À partir de la matrice des relations et des alignements de séquences protéiques des gènes du noyau flagellaire d’E. coli, il est également possible de déduire l’ordre dans lequel nombre de ces gènes et leurs structures correspondantes sont nés. Les faibles niveaux d’identité protéique parmi ces paralogues, les paires paralogues sont entre 18% et 32% identiques, ont exigé que nous appliquions une méthode qui combine la sortie d’une série de programmes d’alignement multiple pour dériver un alignement de consensus.

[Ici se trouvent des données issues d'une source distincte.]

(** ** The Redis-backed counter *)
Section Storage.
Context {D : Type} `{RedisKV D}.

Definition characterKey (realmID : u32) : string := "realm:" +:+ fmt_d realmID +:+ ":maxChar".
Definition itemKey (realmID : u32) : string := "realm:" +:+ fmt_d realmID +:+ ":maxItem".
Definition instanceKey (realmID : u32) : string := "realm:" +:+ fmt_d realmID +:+ ":maxInstance".

(** redis.Nil reads as 0. *)
Definition max_of (d : D) (key : string) : u64 := default 0 (rget d key).

(** What one WATCH/MULTI/EXEC attempt ends in.  [TxFailed d'] means another
    client changed the key: the next attempt sees the store [d']. *)
Inductive watch :=
| Committed
| TxFailed (d' : D)
| OtherErr.

Fixpoint increaseKey (retries : nat) (outs : list watch) (key : string)
    (increaseAmount : u64) (d : D) : outcome guid_err u64 * D :=
  match retries with
  | O => (Fail ErrMaxRetries, d)
  | S retries =>
    match outs with
    | [] | Committed :: _ =>
      let newMaxAmount := wrap64 (max_of d key + increaseAmount) in
      (Ok newMaxAmount, rset d key newMaxAmount)
    | TxFailed d' :: outs => increaseKey retries outs key increaseAmount d'
    | OtherErr :: _ => (Fail ErrRedis, d)
    end
  end.
End Storage.
Arguments watch : clear implicits.

(** ** Start-up: copying the maxima from MySQL when Redis has none *)
Section Init.
Context {D : Type} `{RedisKV D}.
(** The maxima stored in the character databases. *)
Variables mysql_chars mysql_items mysql_instances : u32 -> u64.

Abbreviation M A := (go D Empty_set guid_err A).

Definition redis_max (key : string) : M u64 := ext ErrRedis ;; gets (fun d => max_of d key).
Definition redis_set (key : string) (v : u64) : M unit :=
  ext ErrRedis ;; modify (fun d => rset d key v).

Definition init_characters (realmID : u32) : M unit :=
  max ← redis_max (characterKey realmID);
  if max =? 0 then
    ext ErrMysql ;; redis_set (characterKey realmID) (mysql_chars realmID)
  else mret tt.

Definition init_items (realmID : u32) : M unit :=
  max ← redis_max (itemKey realmID);
  if max =? 0 then
    ext ErrMysql ;; redis_set (itemKey realmID) (mysql_items realmID)
  else mret tt.

Definition init_instances (realmID : u32) : M unit :=
  max ← redis_max (instanceKey realmID);
  if max =? 0 then
    ext ErrMysql ;; redis_set (instanceKey realmID) (mysql_instances realmID)
  else mret tt.

Definition init_realm (realmID : u32) : M unit :=
  init_characters realmID ;; init_items realmID ;; init_instances realmID.

Fixpoint init_realms (realmIDs : list u32) : M unit :=
  match realmIDs with
  | [] => mret tt
  | r :: rs => init_realm r ;; init_realms rs
  end.

(** [NewGuidService]: the maxima, then three empty caches per realm. *)
Definition NewGuidService (realmIDs : list u32) : M (gmap u32 (list AvailableDiapasons)) :=
  init_realms realmIDs ;;
  mret (foldl (fun cache r => <[r := replicate 3 []]> cache) ∅ realmIDs).
End Init.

Les alignements sur les régions terminales des protéines, en particulier à l’extrémité C, offrent la plus grande confiance. Un arbre de voisinage non enraciné et un arbre de maximum de vraisemblance montrent que les protéines de la tige proviennent de FlgB ou FlgC, qui sont toutes deux des protéines courtes, et ont ensuite généré FlgF et FlgG (et la protéine crochet FlgE) par une série d’événements de duplication. Les relations évolutives de ces gènes flagellaires sont parallèles aux emplacements des protéines codées dans les flagelles contemporains. Les protéines de la tige proximale, puis distale, précèdent (à la fois sur le plan évolutif et physique) les protéines du crochet, qui ont précédé la jonction crochet-filament et les protéines du filament.